The fatalities for Wednesday alone topped 1,000 -- a one-day toll more than double that usually recorded for lung cancer and influenza combined, USA Today reported. Some researchers predicted U.S. coronavirus deaths could surpass 2,000 per day by mid-April, exceeding daily deaths attributed to heart disease, the report said.

Amid the climbing numbers, five more states – FloridaGeorgiaMississippiNevada and Pennsylvania – added or expanded stay-at-home orders, while Michigan proposed a 70-day extension of an emergency declaration that had been set to expire April 7.

“Now is the crunch time for us to lessen the peak, to make the bullseye smaller so we don't overrun our health care system,” Georgia Gov. Brian Kemp said, according to FOX 5 of Atlanta. He added that the next three weeks were critical for Georgia and that residents needed to “hunker down.”

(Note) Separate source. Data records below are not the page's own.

(** C8.  On the behavioural names m001-2019-01-01.txt, m002-2019-01-01.txt
    and the photometry name m001-2019-01-01.ppd, the keys are
    (m001, 2019-01-01) and (m002, 2019-01-01); the first name is paired with
    the .ppd file, the second with [None], and it is the one missing
    session. *)
Theorem correspondence_example :
  _get_file_info "m001-2019-01-01.txt" = Ok ("m001", "2019-01-01")
  ∧ _get_file_info "m001-2019-01-01.ppd" = Ok ("m001", "2019-01-01")
  ∧ _get_file_info "m002-2019-01-01.txt" = Ok ("m002", "2019-01-01")
  ∧ coresponding_files ["m001-2019-01-01.txt"; "m002-2019-01-01.txt"]
                       ["m001-2019-01-01.ppd"]
    = Ok [("m001-2019-01-01.txt", Some "m001-2019-01-01.ppd");
          ("m002-2019-01-01.txt", None)]
  ∧ missing_sessions [("m001-2019-01-01.txt", Some "m001-2019-01-01.ppd");
                      ("m002-2019-01-01.txt", None)]
    = ["m002-2019-01-01.txt"].
Proof. repeat split; vm_compute; reflexivity. Qed.

(** C2, as stated: a behavioural file name without '-' makes the
    correspondence step raise [IndexError], so no entry at all is
    produced, not even for the well-formed name before it. *)
Lemma one_entry_each_counterexample :
  _get_file_info "notes.txt" = Raise IndexError
  ∧ coresponding_files ["m001-2019-01-01.txt"; "notes.txt"] ["m001-2019-01-01.ppd"]
    = Raise IndexError.
Proof. split; vm_compute; reflexivity. Qed.

(** C2, amended.  Whenever the correspondence step returns, and it does
    when every behavioural and every photometry file name contains a '-',
    the list it returns has exactly one entry per behavioural file name, in
    the order of the behavioural list; the second component of an entry is
    a photometry file name with the same key, or [None] when no photometry
    file name has that key. *)
Theorem coresponding_files_one_entry_each
    (behaviour_filenames photometry_filenames : list string) :
  (Forall (λ f, has_dash f = true) behaviour_filenames →
   Forall (λ f, has_dash f = true) photometry_filenames →
   ∃ out, coresponding_files behaviour_filenames photometry_filenames = Ok out)
  ∧ ∀ out,
      coresponding_files behaviour_filenames photometry_filenames = Ok out →
      out.*1 = behaviour_filenames
      ∧ Forall (λ entry,
          match entry.2 with
          | Some p => p ∈ photometry_filenames
                      ∧ _get_file_info p = _get_file_info entry.1
          | None => ∀ p, p ∈ photometry_filenames →
                         _get_file_info p ≠ _get_file_info entry.1
          end) out.
Proof.
  split; [apply coresponding_files_total|].
  intros out Hout. split; [by eapply coresponding_files_fst|].
  apply coresponding_files_paired in Hout.
  induction Hout as [|b [b' p] bs out (Hb & info & Hinfo & Hm) _ IH];
    constructor; [|done]. simpl in *; subst.
  destruct p as [p|].
  - destruct (next_match_Some_inv _ _ _ Hm) as (before & after & -> & _ & Hp).
    split; [|congruence]. set_solver.
  - intros p Hp. apply next_match_None_inv in Hm.
    rewrite Forall_forall in Hm. destruct (Hm p Hp) as (info' & -> & Hne).
    rewrite Hinfo. congruence.
Qed.

Lemma coresponding_files_one_entry_each_witness :
  ∃ out,
    coresponding_files Demo.behaviour_filenames Demo.photometry_filenames = Ok out
    ∧ out.*1 = Demo.behaviour_filenames.
Proof.
  destruct (coresponding_files_one_entry_each
              Demo.behaviour_filenames Demo.photometry_filenames)
    as [Hreturns Hentries].
  destruct Hreturns as [out Hout]; [repeat constructor..|].
  exists out. split; [exact Hout|]. apply (Hentries out Hout).
Defined.

(** C3, as stated: the key of m001-2019-01-01.txt is shared by two
    photometry file names, yet it is paired with neither: a name without
    '-' stands before them and the search raises [IndexError]. *)
Lemma first_match_counterexample :
  _get_file_info "m001-2019-01-01.txt" = Ok ("m001", "2019-01-01")
  ∧ _get_file_info "m001-2019-01-01a.ppd" = Ok ("m001", "2019-01-01")
  ∧ _get_file_info "m001-2019-01-01b.ppd" = Ok ("m001", "2019-01-01")
  ∧ coresponding_files ["m001-2019-01-01.txt"]
      ["notes.txt"; "m001-2019-01-01a.ppd"; "m001-2019-01-01b.ppd"]
    = Raise IndexError.
Proof. repeat split; vm_compute; reflexivity. Qed.

(** C3, amended.  When [p] is the first photometry file name whose key
    equals the key of the behavioural file name [b], and every photometry
    file name before [p] has a key, then [b] is paired with [p], whatever
    follows [p] in the list: later names, matching or not, well formed or
    not, are not looked at and raise nothing. *)
Theorem first_match_wins (b : string) (info : file_info)
    (before : list string) (p : string) (after : list string) :
  _get_file_info b = Ok info →
  Forall (other_key info) before →
  _get_file_info p = Ok info →
  coresponding_files [b] (before ++ p :: after) = Ok [(b, Some p)]
  ∧ ∀ behaviour_filenames out i,
      coresponding_files behaviour_filenames (before ++ p :: after) = Ok out →
      behaviour_filenames !! i = Some b →
      out !! i = Some (b, Some p).
Proof.
  intros Hb Hbefore Hp.
  pose proof (next_match_first info before p after Hbefore Hp) as Hm.
  split.
  - rewrite coresponding_files_cons, Hb. simpl. by rewrite Hm.
  - intros bs out i Hout Hi. apply coresponding_files_paired in Hout.
    destruct (Forall2_lookup_l _ _ _ _ _ Hout Hi)
      as ([b' p'] & Hi' & Hb' & info' & Hinfo' & Hm').
    simpl in *. subst b'. rewrite Hi'. repeat f_equal. congruence.
Qed.
Lemma pair_loop (pairs : list (coord * coord)) (t : R) (n : nat) :
  exists t', fold_left (add_pair haversine_distance) pairs (t, n)
             = (t', (n + length pairs)%nat)
             /\ t <= t'.
Proof.
  revert t n. induction pairs as [|[c1 c2] l IH]; intros t n; simpl.
  - exists t. rewrite Nat.add_0_r. split; [reflexivity | lra].
  - destruct (IH (t + haversine_distance c1 c2) (S n)) as (t' & E & Hle).
    exists t'. rewrite E. split; [f_equal; lia|].
    pose proof (haversine_nonneg c1 c2). lra.
Qed.

Lemma combinations2_length {A : Type} (l : list A) :
  (2 <= length l)%nat -> (1 <= length (Py.combinations2 l))%nat.
Proof.
  destruct l as [|x [|y l]]; simpl; try lia.
Qed.

Lemma mean_pairwise_distance_ok (member_coordinates : list coord) :
  exists m, calculate_mean_pairwise_distance haversine_distance
              member_coordinates = Ok m
            /\ 0 <= m
            /\ ((length member_coordinates < 2)%nat -> m = 0).
Proof.
  unfold calculate_mean_pairwise_distance.
  destruct (length member_coordinates <? 2)%nat eqn:E.
  - exists 0. split; [reflexivity|]. split; [lra | reflexivity].
  - apply Nat.ltb_ge in E.
    destruct (pair_loop (Py.combinations2 member_coordinates) 0 0%nat)
      as (t & Ht & Hle).
    rewrite Ht.
    pose proof (combinations2_length _ E) as Hc.
    assert (Hpos : 0 < INR (0 + length (Py.combinations2 member_coordinates))).
    { apply lt_0_INR. lia. }
    rewrite truediv_ok by lra.
    eexists. split; [reflexivity|]. split; [|lia].
    apply Rmult_le_pos; [lra|]. left. now apply Rinv_0_lt_compat.
Qed.

Lemma proximity_factor_ok (member_coordinates : list coord) :
  exists p, calculate_proximity_factor haversine_distance member_coordinates
            = Ok p
            /\ 0 < p <= 1
            /\ ((length member_coordinates < 2)%nat -> p = 1).
Proof.
  destruct (mean_pairwise_distance_ok member_coordinates) as (m & E & Hm & H0).
  unfold calculate_proximity_factor. rewrite E. cbn.
  rewrite truediv_ok by lra.
  eexists. split; [reflexivity|]. split; [split|].
  - apply Rdiv_lt_0_compat; lra.
  - apply Rmult_le_reg_r with (1 + m); [lra|].
    unfold Rdiv. rewrite Rmult_assoc, Rinv_l by lra. lra.
  - intros Hlt. rewrite (H0 Hlt). field.
Qed.
End RawScores.

Section Diversity.
Import CleanClusterData.
#[local] Open Scope R_scope.
(** [New] on the five octets [00 03 07 02 01]. *)
Lemma New_GSMUserData_well_formed_witness :
  let data := mk_slice [x00; x03; x07; x02; x01] [] in
  let ies := [{| IEI := x00; IELength := x03; IEData := [x07; x02; x01] |}] in
  Forall udh.IE_well_formed ies
  ∧ (∃ used tail,
       slice_spare data = used ++ tail
       ∧ Bytes (UDH ies) = slice_elems data ++ used)
  ∧ (∃ res, IsConcatenated ies = Returns res).
Proof.
  intros data ies. apply (New_GSMUserData_well_formed data ies).
  vm_compute. reflexivity.
Defined.

(** After [esm_class = 0x40], [sm_length = 8] and a UDH length of 5: the
    element [00 03 07 02 01], then "ABC". *)
Lemma GSMUserData_round_trip_witness :
  let pre := [ESMClass; SMLength; UDHLength] in
  let buf := [x40; x08; x05; x00; x03; x07; x02; x01; x41; x42; x43] in
  let st := state_after (codecs := pdutext.marking_codecs) pre buf in
  let ies := [{| IEI := x00; IELength := x03; IEData := [x07; x02; x01] |}] in
  Decode_field (codecs := pdutext.marking_codecs) GSMUserData st
  = Value tt (with_f (<[GSMUserData := UDH ies]> (f st))
                (with_r [x41; x42; x43] st)).
Proof.
  intros pre buf st ies.
  apply (GSMUserData_round_trip (codecs := pdutext.marking_codecs)
           st ies [x41; x42; x43]).
  - vm_compute. reflexivity.
  - constructor; [vm_compute; reflexivity|constructor].
  - vm_compute. reflexivity.
  - vm_compute. reflexivity.
Defined.

(** A UDH length of 1 and the element [00 03 07 02 01]: the element is
    read whole, past the declared length. *)
Lemma GSMUserData_stored_witness :
  let buf := [x40; x08; x01; x00; x03; x07; x02; x01; x41] in
  let st := state_after (codecs := pdutext.marking_codecs)
              [ESMClass; SMLength; UDHLength] buf in
  let st' := state_after (codecs := pdutext.marking_codecs)
               [ESMClass; SMLength; UDHLength; GSMUserData] buf in
  ∃ ies,
    f st' = <[GSMUserData := UDH ies]> (f st)
    ∧ Forall udh.IE_well_formed ies
    ∧ r st = Bytes (UDH ies) ++ r st'
    ∧ udhLength st ≤ Body_Len (UDH ies)
    ∧ (∃ res, IsConcatenated ies = Returns res).
Proof.
  intros buf st st'.
  apply (GSMUserData_stored (codecs := pdutext.marking_codecs) st st').
  - vm_compute. reflexivity.
  - vm_compute. reflexivity.
Defined.

(** [source_addr] on "A", its terminator, and one octet more. *)
Lemma cstring_round_trip_witness :
  let st := init [x41; x00; x42] in
  Decode_field (codecs := pdutext.marking_codecs) SourceAddr st
  = Value tt (with_f (<[SourceAddr := Variable' (Bytes (Variable' [x41]))]> (f st))
                (with_r [x42] st)).
Proof.
  intros st.
  apply (cstring_round_trip (codecs := pdutext.marking_codecs)
           SourceAddr st [x41] [x42]).
  - reflexivity.
  - change (Variable_String [x41]) with [x41]. no_zero.
  - reflexivity.
Defined.

(** [number_of_dests = 1], then one entry with the address "A". *)
Lemma DestinationList_round_trip_witness :
  let buf := [x01; x01; x01; x01; x41; x00; x43] in
  let st := state_after (codecs := pdutext.marking_codecs) [NumberDests] buf in
  let l := [{| Flag := x01; Ton := x01; Npi := x01; DestAddr := [x41; x00] |}] in
  Decode_field (codecs := pdutext.marking_codecs) DestinationList st
  = Value tt (with_f (<[DestinationList := DestSmeList l]> (f st))
                (with_r [x43] st)).
Proof.
  intros buf st l.
  apply (DestinationList_round_trip (codecs := pdutext.marking_codecs)
           st l [x43]).
  - constructor; [|constructor]. exists [x41]. split; [reflexivity|no_zero].
  - vm_compute. reflexivity.
  - vm_compute. reflexivity.
Defined.
(** * goluna: a shallow embedding of the Luna interpreter

    The development follows the layout of the Go sources:
    - [tokenizer.go]   : the lexer ([Tokenize] and its readers);
    - [ast.go]         : the node variants ([Statement]);
    - [parser.go]      : the recursive-descent parser ([ProduceAST]);
    - [values.go]      : the runtime values ([RuntimeValue]);
    - [environment.go] : the chained scopes ([DeclareVar], [AssignVar], ...);
    - [interpreter.go] : the tree-walking evaluator ([Evaluate]);
    - [luna.go]        : the pipeline ([Luna_Evaluate]).

    Go strings are byte strings: they are modelled by [string] (one [ascii]
    per byte).  A Go [rune] is a code point, modelled by [Z].  float64 is the
    kernel's binary64 type [float].  Pointers to mutable objects
    (environments, arrays, objects) are locations in an explicit store. *)

From Stdlib Require Import PrimFloat FloatOps SpecFloat FloatAxioms Uint63.
From Stdlib Require Import ZArith String Ascii DecimalString Lia.
From stdpp Require Import gmap strings list.

Local Open Scope string_scope.
Local Open Scope list_scope.
Local Open Scope Z_scope.
Local Open Scope stdpp_scope.

(* ===================================================================== *)
(** * Go runtime and library functions used by the sources               *)
(* ===================================================================== *)

Definition rune := Z.

Definition byte_of (a : ascii) : Z := Z.of_N (N_of_ascii a).
Definition ascii_of (z : Z) : ascii := ascii_of_N (Z.to_N z).

(** The rune of an ASCII character literal, e.g. ['\n'] is [rn "010"]. *)
Definition rn (a : ascii) : rune := byte_of a.

(** The double quote character. *)
Definition dquote : ascii := "034".

Definition bytes_of_string (s : string) : list Z := byte_of <$> list_ascii_of_string s.

(** [utf8.RuneError], U+FFFD. *)
Definition RuneError : rune := 65533.

Definition cont (b : Z) : bool := (128 <=? b) && (b <=? 191).

(** [[]rune(s)]: UTF-8 decoding; every byte that does not start a
    well-formed sequence decodes to [RuneError] and is skipped alone. *)
Fixpoint utf8_decode (bs : list Z) : list rune :=
  match bs with
  | [] => []
  | b0 :: r0 =>
    if b0 <? 128 then b0 :: utf8_decode r0
    else
      let invalid := RuneError :: utf8_decode r0 in
      match r0 with
      | [] => invalid
      | b1 :: r1 =>
        if (194 <=? b0) && (b0 <=? 223) then
          if cont b1 then ((b0 - 192) * 64 + (b1 - 128)) :: utf8_decode r1
          else invalid
        else
          match r1 with
          | [] => invalid
          | b2 :: r2 =>
            if (224 <=? b0) && (b0 <=? 239) then
              let lo := if b0 =? 224 then 160 else 128 in
              let hi := if b0 =? 237 then 159 else 191 in
              if (lo <=? b1) && (b1 <=? hi) && cont b2
              then ((b0 - 224) * 4096 + (b1 - 128) * 64 + (b2 - 128)) :: utf8_decode r2
              else invalid
            else
              match r2 with
              | [] => invalid
              | b3 :: r3 =>
                if (240 <=? b0) && (b0 <=? 244) then
                  let lo := if b0 =? 240 then 144 else 128 in
                  let hi := if b0 =? 244 then 143 else 191 in
                  if (lo <=? b1) && (b1 <=? hi) && cont b2 && cont b3
                  then ((b0 - 240) * 262144 + (b1 - 128) * 4096
                        + (b2 - 128) * 64 + (b3 - 128)) :: utf8_decode r3
                  else invalid
                else invalid
              end
          end
      end
  end.

Definition runes_of_string (s : string) : list rune := utf8_decode (bytes_of_string s).

Definition string_of_bytes (bs : list Z) : string :=
  string_of_list_ascii (ascii_of <$> bs).

(** [string(r)] and [strings.Builder.WriteRune]: UTF-8 encoding; surrogates
    and out-of-range runes are written as [RuneError]. *)
Definition utf8_encode (r : rune) : string :=
  if (0 <=? r) && (r <? 128) then string_of_bytes [r]
  else if (128 <=? r) && (r <? 2048) then
    string_of_bytes [192 + r / 64; 128 + r mod 64]
  else if (r <? 0) || (1114111 <? r) || ((55296 <=? r) && (r <=? 57343)) then
    string_of_bytes [239; 191; 189]
  else if r <? 65536 then
    string_of_bytes [224 + r / 4096; 128 + (r / 64) mod 64; 128 + r mod 64]
  else
    string_of_bytes [240 + r / 262144; 128 + (r / 4096) mod 64;
                     128 + (r / 64) mod 64; 128 + r mod 64].

(** [%d] and [strconv.Itoa]. *)
Definition Itoa (z : Z) : string := NilZero.string_of_int (Z.to_int z).

Fixpoint strings_Repeat (s : string) (count : nat) : string :=
  match count with
  | O => ""
  | S n => s +:+ strings_Repeat s n
  end.

Fixpoint strings_Contains (s substr : string) : bool :=
  String.prefix substr s ||
  match s with
  | EmptyString => false
  | String _ s' => strings_Contains s' substr
  end.

(** [strings.ReplaceAll s old new] for a non-empty [old]: the non-overlapping
    occurrences are replaced from left to right.  [skip] counts the bytes of
    an occurrence that are still to be dropped. *)
Fixpoint replace_from (skip : nat) (s old new : string) : string :=
  match s with
  | EmptyString => ""
  | String c s' =>
    match skip with
    | S k => replace_from k s' old new
    | O =>
      if String.prefix old s
      then new +:+ replace_from (String.length old - 1) s' old new
      else String c (replace_from O s' old new)
    end
  end.

Definition strings_ReplaceAll (s old new : string) : string := replace_from O s old new.

(** [strings.Split s sep] for a one-byte separator. *)
Fixpoint split_byte (sep : ascii) (s : string) (cur : string) : list string :=
  match s with
  | EmptyString => [cur]
  | String c s' =>
    if Ascii.eqb c sep then cur :: split_byte sep s' ""
    else split_byte sep s' (cur +:+ String c "")
  end.

Fixpoint strings_Join (elems : list string) (sep : string) : string :=
  match elems with
  | [] => ""
  | [e] => e
  | e :: rest => e +:+ sep +:+ strings_Join rest sep
  end.

(** The code-point tables of package [unicode] above Latin-1 are data of
    the Go distribution; they are taken as parameters.  On Latin-1 the
    three predicates are the ones Go hard-codes. *)
Class UnicodeTables := {
  wide_IsSpace : rune -> bool;
  wide_IsDigit : rune -> bool;
  wide_IsLetter : rune -> bool
}.

Section Unicode.
Context `{UnicodeTables}.

Definition unicode_IsSpace (r : rune) : bool :=
  if (0 <=? r) && (r <=? 255) then
    ((9 <=? r) && (r <=? 13)) || (r =? 32) || (r =? 133) || (r =? 160)
  else wide_IsSpace r.

Definition unicode_IsDigit (r : rune) : bool :=
  if r <=? 255 then (48 <=? r) && (r <=? 57)
  else wide_IsDigit r.

Definition unicode_IsLetter (r : rune) : bool :=
  if (0 <=? r) && (r <=? 255) then
    ((65 <=? r) && (r <=? 90)) || ((97 <=? r) && (r <=? 122))
    || (r =? 170) || (r =? 181) || (r =? 186)
    || ((192 <=? r) && (r <=? 214)) || ((216 <=? r) && (r <=? 246))
    || (248 <=? r)
  else wide_IsLetter r.
End Unicode.

(* ===================================================================== *)
(** * tokenizer.go                                                        *)
(* ===================================================================== *)

Inductive TokenType :=
  (* Literals *)
  | IDENTIFIER | STRING | INT | FLOAT | BOOLEAN | UNDEFINED
  (* Keywords *)
  | FN | LAMBDA | IF | ELSE | RETURN | TYPEOF | FOR | WHILE | DEBUG | USE | OUT
  (* Operators *)
  | BINARY_OPERATOR | EQUALS | PLUS_EQ | MINUS_EQ | EQUALITY_OP | INEQUALITY_OP
  | SMALLER_THAN | GREATER_THAN | SMALLER_OR_EQUAL | GREATER_OR_EQUAL
  | AND | OR | NEGATION_OP | INCREMENT | DECREMENT
  (* Punctuation *)
  | COMMA | DOT | COLON | SEMICOLON | OPEN_PAREN | CLOSE_PAREN
  | OPEN_BRACE | CLOSE_BRACE | OPEN_BRACKET | CLOSE_BRACKET | TERNARY
  (* Special *)
  | NEWLINE | EOF.

#[global] Instance TokenType_eq_dec : EqDecision TokenType.
Proof. solve_decision. Defined.

Definition is_tt (a b : TokenType) : bool := bool_decide (a = b).

Definition keywords : gmap string TokenType :=
  list_to_map
    [("fn", FN); ("lambda", LAMBDA); ("if", IF); ("else", ELSE);
     ("return", RETURN); ("typeof", TYPEOF); ("for", FOR); ("while", WHILE);
     ("debug", DEBUG); ("use", USE); ("out", OUT); ("true", BOOLEAN);
     ("false", BOOLEAN); ("undef", UNDEFINED)].

Record Position := mkPosition { Line : nat; Column : nat; Index : nat }.

Record Token := mkToken {
  Token_Type : TokenType;
  Token_Value : string;
  Token_Position : Position
}.

Record Tokenizer := mkTokenizer {
  input : list rune;
  position : nat;
  line : nat;
  index : nat
}.

(** A Go result pair [(value, error)]: a value, or an error message. *)
Inductive goerror (A : Type) :=
  | NoErr (a : A)
  | Err (msg : string).
Arguments NoErr {A} a.
Arguments Err {A} msg.

Definition NewTokenizer (code : string) : Tokenizer :=
  mkTokenizer (runes_of_string code) 0 0 0.

Definition current (t : Tokenizer) : rune :=
  if (position t <? length (input t))%nat then nth (position t) (input t) 0 else 0.

Definition peek (t : Tokenizer) : rune :=
  if (position t + 1 <? length (input t))%nat
  then nth (position t + 1) (input t) 0 else 0.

In Missouri, Republican Gov. Mike Parson remained among the dwindling number of governors to resist issuing a stay-at-home order in the absence of a federally mandated policy, the Kansas City Star reported.

“Right now there’s still 95 counties in this state that has less than five cases of coronavirus in it,” Parson said Tuesday, according to the Star. “The majority, 75 of them, has one or two. I have to take all that into consideration as I make decisions on how it affects the economy and how it will affect those areas.”

President Trump has insisted that states should be free to determine for themselves which safety measures to implement, citing disparities in how the states have been affected by the outbreak.